Several other journalists, as well as many of those mentioned above, have received death threats:
– Saúl Contreras and Rafael Saavedra, of “El Mundo” daily, of Córdoba;
– the members of La Voladora community radio station, located in Amecameca, State of Mexico, who, on 30 August, received e-mail messages threatening their lives and physical safety; a physical attack was later made on the station;
– Jaime Vargas Chablé, a journalist with “Por Esto!” newspaper, who was the target of a bomb attack in Mérida that reduced his vehicle to ashes on 22 August.
There have been other very worrying attacks on media outlets themselves:
– the grenade attack on the daily “Por Esto!” on 23 August in Cancún;
– the armed attack by PRI sympathizers on 22 July against XEUBJ Radio Universidad; located on the campus of the Universidad Autónoma Benito Juárez de Oaxaca (UABJO), in the city of Oaxaca in the state of the same name; this attack was preceded by anonymous phone calls threatening to kill the journalists for their sympathetic coverage of the clamour of grassroots organizations demanding the resignation of Governor Ulíses Ruiz Ortiz;
– acts of aggression and threats committed against Nandía community radio station and its staff, again by PRI sympathisers, in Mazatlán de Villa de Flores, in the state of Oaxaca;
– acts of aggression and threats against the Calenda community radio station in San Antonino, Oaxaca.
Other journalists, like Lydia Cacho, have been jailed, or have been confronted with legal harassment, like Ángel Mario Ksheratto, or police harassment, like Julio César Ortega Quiroz, for their investigative journalism.
This is without mentioning the many journalists whose murders and forced disappearances, in prior years, continue to go unpunished – Francisco Javier Ortiz Franco, Manuel Burgueño Orduño, Alfredo García Márquez, Benjamín Flores and Víctor Manuel Oropeza Contreras – to mention only a few.
We believe that the situation of freedom of expression in Oaxaca merits a special, integrated approach, given the magnitude and nature of the social conflict there and the particular risks that journalists trying to cover it are encountering. The Oaxacan authorities have neither the capacity nor, it appears, the will to carry out a thorough, impartial and prompt investigation of the actions which resulted in the death of US journalist Brad Will and the wounding of Jorge David Jaramillo Velásquez, Miguel Dimayuga, Germán Canseco, Jorge Brindis, Gilardo Mota, Mario Mosqueda Hernández and Alberto López Cruz, during recent clashes between police and demonstrators calling for the governor’s resignation. The use of firearms to disperse protesters puts the lives of journalists covering this conflict at risk. As well, disadvantaged sectors and grassroots organizations, such as APPO, are also demanding greater access to the media, more balanced coverage of the problems in their region and of their proposals for resolving those problems, and respect for their right to accurate information about the issues so deeply affecting them.

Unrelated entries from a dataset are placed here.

Lemma ata_enqueue_spec fuel s q st j : inv s q st → job_req j ≠ 0 → reqs s !! job_req j = None → 0 ≤ job_blk j < 2 ^ 48 → job_dst j ≠ 0 → (0 < fuel)%nat →
  wp (ata_enqueue fuel (job_req j) (job_blk j) (job_dst j)) s (λ _ s', inv s' (q ++ [j]) st ∧ quiet s s').
Proof.
  intros Hi Hz Hn Hb Hd Hf. pose proof (inv_head _ _ _ Hi) as [Hh Hnil]. destruct Hi as [I1 I2 I3 I4 I5 I6 I7 I8].
  assert (job_req j ∉ job_req <$> q) as Hnew by (intros (j' & E & Hj')%list_elem_of_fmap; destruct (chain_lookup _ _ _ _ Hj' I3) as [n Hn']; congruence).
  assert (st ≠ Some (job_req j)) as Hst by (intros ->; destruct q; [done|]; destruct I8 as (_ & _ & [x Hx]); congruence).
  unfold ata_enqueue. wp_step. apply wp_modify. wp_step. apply wp_gets. cbn [req_head set_reqs]. destruct (req_head s =? 0) eqn:E; bool_prop.
  - apply Hnil in E as ->. destruct st as [r|]; [done|]. wp_step. apply wp_modify. wp_step. apply wp_modify. set (s1 := set_req_tail _ _).
    assert (chain (reqs s1) (req_head s1) [j]) as Hc by (cbn; split; [done|]; split; [done|]; exists 0; split; [by rewrite lookup_insert_eq|done]).
    eapply wp_mono; [apply (start_head_spec fuel s1 j []); done|]. cbv beta. intros _ s' (d' & -> & Hd1 & Hd2). split; [|by split].
    split; cbn [ata_base slave reqs req_head req_tail set_drv drv]; try done; [by apply NoDup_singleton|by apply Forall_singleton| |by left].
    intros r x Hx Hr. cbn in Hx, Hr. rewrite lookup_insert_ne in Hx by set_solver. by apply I7 in Hx; [|set_solver].
  - destruct (last q) as [j0|] eqn:El; [|apply last_None in El; subst; by destruct E; apply Hnil]. wp_step. apply wp_gets. cbn [req_tail set_reqs]. rewrite I4. cbn [fmap option_fmap option_map default].
    destruct (chain_snoc (<[job_req j := Req (job_blk j) (job_dst j) 0 0]> (reqs s)) (req_head s) q j0 j) as (x & Hx & Hc'); try done; [by apply chain_insert|by rewrite lookup_insert_eq|].
    wp_step. unfold req_upd. wp_step. unfold req_get, wp at 1. cbn [reqs set_reqs]. change (id (job_req j0)) with (job_req j0). rewrite Hx. apply wp_modify. apply wp_modify. split; [|by split].
    assert (job_req j0 ∈ job_req <$> q) as Hj0 by (apply list_elem_of_fmap_2, last_Some_elem_of; done).
    split; cbn [ata_base slave reqs req_head req_tail set_req_tail set_reqs drv]; try done.
    + by rewrite last_snoc.
    + rewrite fmap_app. apply NoDup_app. split; [done|]. split; [set_solver|by apply NoDup_singleton].
    + apply Forall_app. split; [done|by apply Forall_singleton].
    + intros r y Hy Hr. rewrite fmap_app in Hr. cbn in Hr. rewrite !lookup_insert_ne in Hy by set_solver. apply I7; [done|set_solver].
    + destruct q as [|j1 q]; [done|]. cbn [app]. destruct st as [r|]; [|done]. destruct I8 as (D1 & D2 & D3). split; [done|]. split; [rewrite app_comm_cons, fmap_app; cbn [fmap list_fmap] in *; set_solver|].
      destruct D3 as [y Hy]. exists y. rewrite !lookup_insert_ne; [done|congruence|]. intros <-. by apply D2.
Qed.

(** The request a completion hands the next start to. *)
Definition starter (r : Z) (q : list job) : option Z := match q with [] => None | _ => Some r end.

(** The handler either does nothing or completes the head. *)
Lemma ata_isr_spec s q st : inv s q st →
  wp ata_isr s (λ _ s', (inv s' q st ∧ quiet s s' ∧ req_head s' = req_head s) ∨
    ∃ j q', q = j :: q' ∧ drive (drv s) = DReady (job_blk j) ∧ inv s' q' (starter (job_req j) q') ∧ req_head s = job_req j ∧ req_head s' ≠ req_head s ∧
      ram s' = write_ram (job_dst j) (disk (drv s) (job_blk j)) (ram s) ∧ disk (drv s') = disk (drv s)).
Proof.
  intros Hi. pose proof Hi as [I1 I2 I3 I4 I5 I6 I7 I8]. unfold ata_isr. wp_step. apply wp_gets. wp_step. apply status_spec; [done|]. intros v d1 (A1 & A2 & A3 & A4) Hv.
  assert (inv (set_drv d1 s) q st) as Hi1 by (split; cbn; rewrite ?A1; done). assert (quiet s (set_drv d1 s)) as Hq1 by (by split).
  destruct (v =? 0) eqn:E0; [apply wp_ret; by left|]. destruct (Z.land v STATUS_DRQ =? 0) eqn:E1; bool_prop; [apply wp_ret; by left|].
  assert (∃ j q', st = None ∧ q = j :: q' ∧ drive (drv s) = DReady (job_blk j)) as (j & q' & -> & -> & Hdr).
  { destruct (drive (drv s)) as [|b|b] eqn:Ed; [|done|destruct st, q; try done; [by destruct I8|destruct I8; [done|eauto]]]. exfalso. apply E1.
    apply Z.bits_inj'. intros n Hn. apply (f_equal (λ x, Z.testbit x n)) in Hv. rewrite !Z.land_spec, Z.lor_spec, Z.bits_0 in *. destruct (Z.testbit v n); [|done]. cbn in *. by apply orb_false_iff in Hv as [_ ->]. }
  destruct I3 as (Hh & Hz & n & Hn & Hc). apply Forall_cons in I6 as [[_ Hdst] I6']. cbn [fmap list_fmap] in I5. apply NoDup_cons in I5 as [Hnd1 Hnd2].
  wp_step. apply wp_gets. cbn [req_head set_drv]. rewrite (proj2 (Z.eqb_neq _ _) Hz). wp_step. unfold req_get at 1, wp at 1. cbn [reqs set_drv]. rewrite Hn. cbn [buffer].
  rewrite (proj2 (Z.eqb_neq _ _) Hdst). wp_step. unfold insw, wp at 1. cbn [drv set_drv]. rewrite I1. assert (drive d1 = DReady (job_blk j)) as Hd1 by congruence.
  pose proof (al_data d1 _ Hd1) as Hdata. destruct (ata_ins (ad_base + REG_DATA) 256 d1) as [bs d2]. destruct Hdata as (-> & D1 & D2). cbn [Datatypes.fst Datatypes.snd].
  wp_step. unfold req_upd. wp_step. unfold req_get at 1, wp at 1. cbn [reqs set_drv set_ram]. rewrite Hn. apply wp_modify. wp_step. unfold req_get, wp at 1. cbn [reqs set_drv set_ram set_reqs].
  rewrite lookup_insert_eq. wp_step. apply wp_modify. wp_step. apply wp_gets. cbn [req_head set_req_head next set_rdone].
  assert (∀ t, ata_base t = ad_base → slave t = ad_unit → reqs t = <[req_head s := Req (job_blk j) (job_dst j) 1 n]> (reqs s) → req_head t = n → req_tail t = default 0 (job_req <$> last q') →
    drv t = d2 → inv t q' (starter (job_req j) q')) as Hinv.
  { intros t T1 T2 T3 T4 T5 T6. assert (req_head s ∉ job_req <$> q') as Hnin by (by rewrite Hh). split; try done.
    - rewrite T3, T4. by apply chain_insert.
    - intros r x Hx Hr. rewrite T3 in Hx. destruct (decide (r = req_head s)) as [->|Hne].
      + rewrite lookup_insert_eq in Hx. injection Hx as <-. split; [done|]. cbn [next]. rewrite T4, Hh. destruct q'; cbn [starter]; [rewrite decide_False by done; exact Hc|by rewrite decide_True].
      + rewrite lookup_insert_ne in Hx by done. destruct (I7 r x Hx) as [H1 H2]; [cbn; set_solver|]. split; [done|]. rewrite decide_False in H2 by done. rewrite H2.
        destruct q'; cbn [starter]; [by rewrite decide_False|]. rewrite decide_False; [done|congruence].
    - rewrite T6. destruct q' as [|j2 q']; cbn [starter]; [done|]. split; [done|]. split; [done|]. rewrite T3, Hh, lookup_insert_eq. eauto. }
  assert (n ≠ req_head s) as Hnew. { intros ->. destruct q' as [|j2 q']; [by apply Hz|]. destruct Hc as (E & _). apply Hnd1. rewrite <-Hh, E. cbn. left. }
  destruct (n =? 0) eqn:En; bool_prop; [apply wp_modify|apply wp_ret]; right; exists j, q'; split_and!; try done; try (cbn; congruence).
  - apply Hinv; try done. cbn. subst n. destruct q' as [|j2 q']; [done|]. destruct Hc as (_ & ? & _). done.
  - apply Hinv; try done. cbn. rewrite I4. destruct q' as [|j2 q']; [done|]. by rewrite last_cons_cons.
Qed.

Lemma ata_finish_spec fuel s q st r x : inv s q st → reqs s !! r = Some x → rdone x = 1 → (0 < fuel)%nat →
  wp (ata_finish fuel r) s (λ _ s', inv s' q (if decide (st = Some r) then None else st) ∧ quiet s s').
Proof.
  intros Hi Hx Hdone Hf. pose proof (inv_head _ _ _ Hi) as [Hh Hnil]. pose proof Hi as [I1 I2 I3 I4 I5 I6 I7 I8].
  assert (r ∉ job_req <$> q) as Hr by (intros (j & -> & Hj)%list_elem_of_fmap; destruct (chain_lookup _ _ _ _ Hj I3) as [n Hn]; rewrite Hx in Hn; injection Hn as ->; done).
  destruct (I7 r x Hx Hr) as [_ Hnext]. unfold ata_finish. wp_step. apply wp_gets. wp_step. unfold req_get, wp at 1. rewrite Hx. wp_step. rewrite Hnext.
  assert (∀ d', disk d' = disk (drv s) → match (if decide (st = Some r) then None else st), q with
    | Some r', _ :: _ => drive d' = DIdle ∧ (r' ∉ job_req <$> q) ∧ is_Some (reqs s !! r') | Some _, [] => False | None, [] => drive d' = DIdle
    | None, j :: _ => drive d' = DBusy (job_blk j) ∨ drive d' = DReady (job_blk j) end →
    wp (modify (λ s, set_reqs (delete r (reqs s)) s)) (set_drv d' s) (λ _ s', inv s' q (if decide (st = Some r) then None else st) ∧ quiet s s')) as Hend.
  { intros d' Hdisk Hdrive. apply wp_modify. split; [|by split]. split; cbn; try done; [by apply chain_delete| |].
    - intros r' y Hy Hr'. apply lookup_delete_Some in Hy as [Hne Hy]. destruct (I7 r' y Hy Hr') as [H1 H2]. split; [done|]. rewrite H2. destruct (decide (st = Some r)) as [->|]; [by rewrite !decide_False by congruence|done].
    - destruct (decide (st = Some r)) as [->|Hne]; [done|]. destruct st as [r'|]; [|done]. destruct q; [done|]. destruct Hdrive as (H1 & H2 & H3). split_and!; try done. rewrite lookup_delete_ne by congruence. done. }
  destruct (decide (st = Some r)) as [->|Hne].
  - destruct q as [|j q]; [done|]. destruct I8 as (D1 & D2 & D3). assert (negb (req_head s =? 0) && (req_head s =? req_head s) = true) as ->.
    { rewrite Z.eqb_refl, (proj2 (Z.eqb_neq (req_head s) 0)); [done|]. rewrite Hnil. done. }
    apply Forall_cons in I6 as [[Hb _] _]. eapply wp_mono; [by apply (start_head_spec fuel s j q)|]. cbv beta. intros _ s1 (d' & -> & E1 & E2). apply Hend; [done|by left].
  - assert (negb (req_head s =? 0) && (req_head s =? 0) = false) as -> by (by destruct (req_head s =? 0)). apply wp_ret.
    replace s with (set_drv (drv s) s) at 1 by (by destruct s). by apply Hend.
Qed.

(** ** Interleavings *)

Inductive label := Submitted (j : job) | Completed (r : Z) | Quiet.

We know that the above-mentioned incidents are, unfortunately, only the tip of the iceberg, and that attacks and threats – including death threats – against rural journalists, social communicators, and media outlets are all too often not reported.
We therefore respectfully urge you, Mr. President, to take decisive action to assure that journalists’ and media outlets’ right to freedom of expression, and the citizenry’s rights to access to the media and to information, all be respected. Concretely, this will involve:
– transferring the investigation of murders, death threats, and forced disappearances to the federal authorities, and ensuring that the federal authorities have the resources needed to carry out effective investigations promptly; this is particularly urgent in the case of Brad Will’s murder;
– investigate and bring to justice the members of the police, army, security services assigned to protect elected officials, public employees, and politicians at whatever level (municipal, state or federal) suspected of involvement in attacks on journalists and social communicators, or of covering up attacks perpetrated by other individuals or groups (for example, drug traffickers) by allowing such attacks to go uninvestigated or unpunished, through either direct complicity or lack of action;
– support community groups and grassroots organisations in their attempts to gain access to media, to make their voices heard, and to establish their own media; for example, community radio stations;
– ensure an immediate end to the use of violence to suppress demonstrations in Oaxaca, or indeed any other part of Mexico; aside from the broader human rights violations such violence constitutes, it also puts journalists at risk;
– ensure that public employees at every level take all necessary steps to protect journalists from death threats and physical aggression.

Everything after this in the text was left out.